Task prompt: Which lines of the entries below run from the one holding "by destruct (resolution_throws" to the one holding "change (run w", inclusive? Set down exactly those lines and no others.

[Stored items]
════

(** [X12].  Whatever the two requests brought back, every node of the
    registry is a user, drawn in red, or a group, drawn in blue: the colour
    tells the [type] stored in the node. *)
Theorem color_tells_kind random uo go n :
  n ∈ nodes (loaded random uo go) ->
  (get (userData n) "type" = VStr "user" /\ color n = 0xff0000%Z) \/
  (get (userData n) "type" = VStr "group" /\ color n = 0x0000ff%Z).
Proof.
  rewrite nodes_loaded. intros [Hn|Hn]%elem_of_app.
  - left. split.
    + pose proof (user_spheres_type random uo) as H.
      rewrite Forall_forall in H. by apply H.
    + apply list_elem_of_lookup in Hn as [i Hi].
      unfold user_spheres, spheres in Hi. rewrite list_lookup_imap in Hi.
      destruct (_ !! i); by simplify_eq/=.
  - right. split.
    + pose proof (group_spheres_type random uo go) as H.
      rewrite Forall_forall in H. by apply H.
    + unfold group_spheres in Hn. case_match; [|by apply elem_of_nil in Hn].
      apply list_elem_of_lookup in Hn as [i Hi].
      unfold spheres in Hi. rewrite list_lookup_imap in Hi.
      destruct (_ !! i); by simplify_eq/=.
Qed.


Lemma truthy_placeholder v s :
  s <> EmptyString -> truthy (js_or v (VStr s)) = true.
Proof.
  intros Hs. unfold js_or. destruct (truthy v) eqn:Hv; [done|].
  simpl. by destruct s.
Qed.

(** [X13].  The panel of a node of the registry has the rows Type, ID,
    Name, Sex, Home Town, City for a user and Type, ID, Name, Subscribers
    Count for a group, and no row shows [undefined], [null], [0] or an
    empty text: a field that is missing or falsy is shown as ["-"] (["0"]
    for the subscribers). *)
Theorem panel_never_blank random uo go n :
  n ∈ nodes (loaded random uo go) ->
  let rows := info_rows (userData n) in
  Forall (fun row => truthy row.2 = true) rows /\
  (rows.*1 = ["Type"; "ID"; "Name"; "Sex"; "Home Town"; "City"] \/
   rows.*1 = ["Type"; "ID"; "Name"; "Subscribers Count"]).
Proof.
  intros Hn rows. unfold rows, info_rows.
  destruct (node_type random uo go n Hn) as [->| ->]; simpl.
  - split; [|by left].
    repeat constructor; simpl; by apply truthy_placeholder.
  - split; [|by right].
    repeat constructor; simpl; by apply truthy_placeholder.
Qed.

(** [X14].  The relationships of a node are asked under its [type] and
    under [user_id || group_id].  So a user is asked by its identity, or,
    when that is falsy, by the [group_id] field of its record; and a group
    whose record carries a truthy [user_id] is asked by that [user_id], not
    by its own identity. *)
Theorem relationships_request_address id c p (record : object) :
  relationships_url (Node id c p (user_object record)) =
    RelationshipsUrl (VStr "user")
      (if truthy (js_or (get record "user_id") (get record "id"))
       then js_or (get record "user_id") (get record "id")
       else get record "group_id") /\
  relationships_url (Node id c p (group_object record)) =
    RelationshipsUrl (VStr "group")
      (if truthy (get record "user_id")
       then get record "user_id"
       else js_or (get record "group_id") (get record "id")).
Proof.
  unfold relationships_url. cbn [userData]. split.
  - assert (Hg : get (user_object record) "group_id" = get record "group_id").
    { unfold user_object, get at 1. by rewrite !lookup_insert_ne by done. }
    rewrite user_object_identity, Hg.
    by rewrite (user_data_type _ _ (user_data_object record)).
  - rewrite group_object_identity.
    rewrite (group_data_type _ _ (group_data_object record)).
    unfold js_or at 1.
    assert (Hu : get (group_object record) "user_id" = get record "user_id").
    { unfold group_object, get at 1. by rewrite !lookup_insert_ne by done. }
    by rewrite Hu.
Qed.

(** ** Relationship lists with an entry that is [null] *)

Lemma truthy_js_or a b : truthy (js_or a b) = truthy a || truthy b.
Proof. unfold js_or. by destruct (truthy a) eqn:Ha; rewrite ?Ha. Qed.

Lemma node_matches_null n :
  node_matches VNull n = if truthy (node_identity n) then Throw TypeError else Return false.
Proof.
  unfold node_identity. rewrite truthy_js_or.
  unfold node_matches, field_matches, and_then.
  destruct (truthy (get (userData n) "user_id")); [done|].
  by destruct (truthy (get (userData n) "group_id")).
Qed.

Lemma find_null_throws ns m :
  m ∈ ns -> truthy (node_identity m) = true ->
  find (node_matches VNull) ns = Throw TypeError.
Proof.
  intros Hm Ht. induction Hm as [m ns|m a ns Hm IH]; simpl.
  - by rewrite node_matches_null, Ht.
  - rewrite node_matches_null. destruct (truthy (node_identity a)); [done|]. by apply IH.
Qed.

Lemma targets_until_throw ns (rels : list object) r rest e :
  find (node_matches r) ns = Throw e ->
  targets ns ((VObj <$> rels) ++ r :: rest) =
    omap (fun rel => first_node (refers_to_truthy rel) ns) rels /\
  resolve_throws ns ((VObj <$> rels) ++ r :: rest) = true.
Proof.
  intros Hr. induction rels as [|rel rels [IH1 IH2]].
  - simpl. by rewrite Hr.
  - rewrite fmap_cons. cbn [app targets resolve_throws omap list_omap].
    rewrite find_object, IH1, IH2.
    by destruct (first_node (refers_to_truthy rel) ns).
Qed.


(** ** Where the edges end *)

Lemma find_elem (p : node -> completion bool) ns t :
  find p ns = Return (Some t) -> t ∈ ns.
Proof.
  induction ns as [|m ms IH]; simpl; [done|].
  destruct (p m) as [[|]|e]; intros H; simplify_eq; [left|right; auto].
Qed.

Lemma targets_registered ns rels : Forall (fun t => t ∈ ns) (targets ns rels).
Proof.
  induction rels as [|r rels IH]; simpl; [constructor|].
  destruct (find (node_matches r) ns) as [[t|]|e] eqn:Hf; try done.
  constructor; [by eapply find_elem|done].
Qed.

Lemma new_lines_end id0 n ns rels :
  Forall (fun l => exists t, t ∈ ns /\ points l = edge n t)
         (new_lines id0 n (targets ns rels)).
Proof.
  apply Forall_forall. intros l Hl.
  apply list_elem_of_lookup in Hl as [i Hi].
  unfold new_lines in Hi. rewrite list_lookup_imap in Hi.
  destruct (targets ns rels !! i) as [t|] eqn:Ht; simplify_eq/=.
  exists t. split; [|done].
  pose proof (targets_registered ns rels) as H. rewrite Forall_forall in H.
  apply H. by eapply list_elem_of_lookup_2.
Qed.

Lemma lines_end_step ns w e :
  tidy w -> nodes w = ns ->
  Forall (fun l => exists t, t ∈ ns /\ (points l).2 = position t) (lines w) ->
  Forall (fun l => exists t, t ∈ ns /\ (points l).2 = position t) (lines (step w e)).
Proof.
  intros Ht Hn Hl. destruct e as [[n|]|k o].
  - rewrite step_click_some by done. constructor.
  - rewrite step_click_none by done. unfold unselected.
    destruct (selectedNode w); [constructor|done].
  - destruct (in_flight w !! k) as [n|] eqn:Hk; [|by simpl; rewrite Hk].
    rewrite (step_fetched _ _ _ _ Hk). cbn zeta. unfold resumed.
    cbn [nodes next_id set_in_flight].
    assert (Hnew : Forall (fun l => exists t, t ∈ ns /\ (points l).2 = position t)
                     (lines w ++ new_lines (next_id w) n (targets (nodes w) (entries o)))).
    { apply Forall_app. split; [done|]. rewrite Hn.
      eapply Forall_impl; [apply new_lines_end|].
      intros l (t & Ht' & ->). by exists t. }
    by destruct (resolution_throws (nodes w) o).
Qed.

(** [X16].  Every relationship edge ever drawn ends at the position of a
    node of the registry: no edge points to a place where no node is. *)
Theorem edges_end_at_nodes random uo go evs :
  Forall (fun l => exists t, t ∈ nodes (loaded random uo go) /\
                             (points l).2 = position t)
         (drawn_edges (run (loaded random uo go) evs)).
Proof.
  rewrite drawn_edges_tidy by apply tidy_run, tidy_loaded.
  assert (H : forall w, tidy w -> nodes w = nodes (loaded random uo go) ->
            Forall (fun l => exists t, t ∈ nodes (loaded random uo go) /\
                                       (points l).2 = position t) (lines w) ->
            Forall (fun l => exists t, t ∈ nodes (loaded random uo go) /\
                                       (points l).2 = position t) (lines (run w evs))).
  { induction evs as [|e evs IH]; intros w Ht Hn Hl; [done|].
    change (run w (e :: evs)) with (run (step w e) evs).
    apply IH; [by apply tidy_step|by rewrite nodes_step|by apply lines_end_step]. }
  apply H; [apply tidy_loaded|done|].
  destruct (idle_loaded random uo go) as (_ & _ & _ & ->). constructor.
Qed.

(** ** The pointer *)

(** [X17].  A click inside the window is mapped into the square
    [[-1, 1] x [-1, 1]]: the left edge to [-1], the right edge to [1], the
    top edge to [1] and the bottom edge to [-1] (over the real numbers). *)
Theorem mouse_in_square (x y width height : R) :
  (0 < width)%R -> (0 < height)%R ->
  (0 <= x <= width)%R -> (0 <= y <= height)%R ->
  (-1 <= (mouse x y width height).1 <= 1)%R /\
  (-1 <= (mouse x y width height).2 <= 1)%R /\
  mouse 0 0 width height = ((-1)%R, 1%R) /\
  mouse width height width height = (1%R, (-1)%R).
Proof.
  intros Hw Hh Hx Hy. unfold mouse. cbn [fst snd].
  assert (Hqx : (0 <= x / width <= 1)%R).
  { split.
    - apply Rmult_le_pos; [lra|]. left. by apply Rinv_0_lt_compat.
    - apply (Rmult_le_reg_r width); [done|].
      replace (x / width * width)%R with x by (field; lra). lra. }
  assert (Hqy : (0 <= y / height <= 1)%R).
  { split.
    - apply Rmult_le_pos; [lra|]. left. by apply Rinv_0_lt_compat.
    - apply (Rmult_le_reg_r height); [done|].
      replace (y / height * height)%R with y by (field; lra). lra. }
  split; [lra|]. split; [lra|]. split; f_equal; field; lra.
Qed.

End FurtherProperties.

(** * The further properties on sample inputs *)

(** [X7], when the users request fails in transport and the body of the
    groups request does not parse. *)
Lemma empty_graph_warns_witness :
  let w := loaded no_jitter NetworkError (Response 500 None) in
  nodes w = [] /\ scene w = [] /\ uncaught w = [] /\ rng_calls w = 0 /\
  last (console w) = Some WarnNoNodes.
Proof.
  apply (empty_graph_warns no_jitter NetworkError (Response 500 None)); reflexivity.
Defined.

(** [X8], on an error body. *)
Lemma object_instead_of_array_witness :
  (let w := loaded no_jitter (Response 401 (Some (VObj error_body))) group_seven in
   nodes w = [] /\ scene w = [] /\ uncaught w = [TypeError]) /\
  (let w := loaded no_jitter (collection_response 200 [typed_user])
                   (Response 401 (Some (VObj error_body))) in
   userData <$> nodes w = user_object <$> [typed_user] /\ uncaught w = [TypeError]).
Proof.
  apply (object_instead_of_array no_jitter 401 200 error_body [typed_user] group_seven).
  vm_compute. reflexivity.
Defined.

(** [X10], on a record with a [type] of its own. *)
Lemma user_fields_kept_witness :
  exists d, user_data (VObj typed_user) = Return d /\
            get d "followers" = get typed_user "followers" /\
            get d "type" = VStr "user".
Proof. apply (user_fields_kept typed_user "followers"); discriminate. Defined.

(** [X11], on a group that carries the [user_id] of its owner. *)
Lemma group_fields_kept_witness :
  exists d, group_data (VObj owned_group) = Return d /\
            get d "user_id" = get owned_group "user_id" /\
            get d "type" = VStr "group".
Proof. apply (group_fields_kept owned_group "user_id"); discriminate. Defined.

(** [X12], on the sample node. *)
Lemma color_tells_kind_witness :
  (get (userData sample_node) "type" = VStr "user" /\ color sample_node = 0xff0000%Z) \/
  (get (userData sample_node) "type" = VStr "group" /\ color sample_node = 0x0000ff%Z).
Proof.
  apply (color_tells_kind no_jitter one_user no_groups sample_node).
  fold sample_world. rewrite nodes_sample_world. left.
Defined.

(** [X13], on the sample node. *)
Lemma panel_never_blank_witness :
  let rows := info_rows (userData sample_node) in
  Forall (fun row => truthy row.2 = true) rows /\
  (rows.*1 = ["Type"; "ID"; "Name"; "Sex"; "Home Town"; "City"] \/
   rows.*1 = ["Type"; "ID"; "Name"; "Subscribers Count"]).
Proof.
  apply (panel_never_blank no_jitter one_user no_groups sample_node).
  fold sample_world. rewrite nodes_sample_world. left.
Defined.


(** [X17], on a click in the middle of a window of 800 by 600. *)
Lemma mouse_in_square_witness :
  (-1 <= (mouse 400 300 800 600).1 <= 1)%R /\
  (-1 <= (mouse 400 300 800 600).2 <= 1)%R /\
  mouse 0 0 800 600 = ((-1)%R, 1%R) /\
  mouse 800 600 800 600 = (1%R, (-1)%R).
Proof. apply (mouse_in_square 400 300 800 600); lra. Defined.

(** ** A click on a node *)

Section ClickOnNode.

Context `{engine : arithmetic}.

(** [X18].  A click that hits a node selects it, removes every edge from
    the scene at once, before any answer, and sends one request, which
    joins the requests still in flight; the panel of the previous selection
    is removed, but a panel shown while nothing was selected stays until the
    answer arrives. *)
Theorem click_on_node random uo go evs n :
  let w := run (loaded random uo go) evs in
  let w' := step w (Click (Some n)) in
  selectedNode w' = Some n /\
  drawn_edges w' = [] /\
  in_flight w' = in_flight w ++ [n] /\
  node_info w' = match selectedNode w with Some _ => None | None => node_info w end /\
  uncaught w' = uncaught w.
Proof.
  intros w w'.
  assert (Ht : tidy w) by apply tidy_run, tidy_loaded.
  assert (Ht' : tidy w') by (by apply tidy_step).
  rewrite (drawn_edges_tidy _ Ht'). unfold w'.
  by rewrite step_click_some by done.
Qed.

End ClickOnNode.

(** ** The camera *)

(** Every node the engine of the real numbers builds lies inside the ball
    of radius 15. *)
Lemma norm_loaded_ideal (random : nat -> R) uo go n :
  (forall i, (0 <= random i < 1)%R) ->
  n ∈ nodes (loaded (engine := ideal) random uo go) ->
  (norm (position n) < 15)%R.
Proof.
  intros Hr Hn.
  destruct (position_loaded (engine := ideal) random uo go n Hn) as [k ->].
  by apply norm_place.
Qed.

════

Exercise output:
    by destruct (resolution_throws (nodes w) o).
Qed.

(** [X16].  Every relationship edge ever drawn ends at the position of a
    node of the registry: no edge points to a place where no node is. *)
Theorem edges_end_at_nodes random uo go evs :
  Forall (fun l => exists t, t ∈ nodes (loaded random uo go) /\
                             (points l).2 = position t)
         (drawn_edges (run (loaded random uo go) evs)).
Proof.
  rewrite drawn_edges_tidy by apply tidy_run, tidy_loaded.
  assert (H : forall w, tidy w -> nodes w = nodes (loaded random uo go) ->
            Forall (fun l => exists t, t ∈ nodes (loaded random uo go) /\
                                       (points l).2 = position t) (lines w) ->
            Forall (fun l => exists t, t ∈ nodes (loaded random uo go) /\
                                       (points l).2 = position t) (lines (run w evs))).
  { induction evs as [|e evs IH]; intros w Ht Hn Hl; [done|].
    change (run w (e :: evs)) with (run (step w e) evs).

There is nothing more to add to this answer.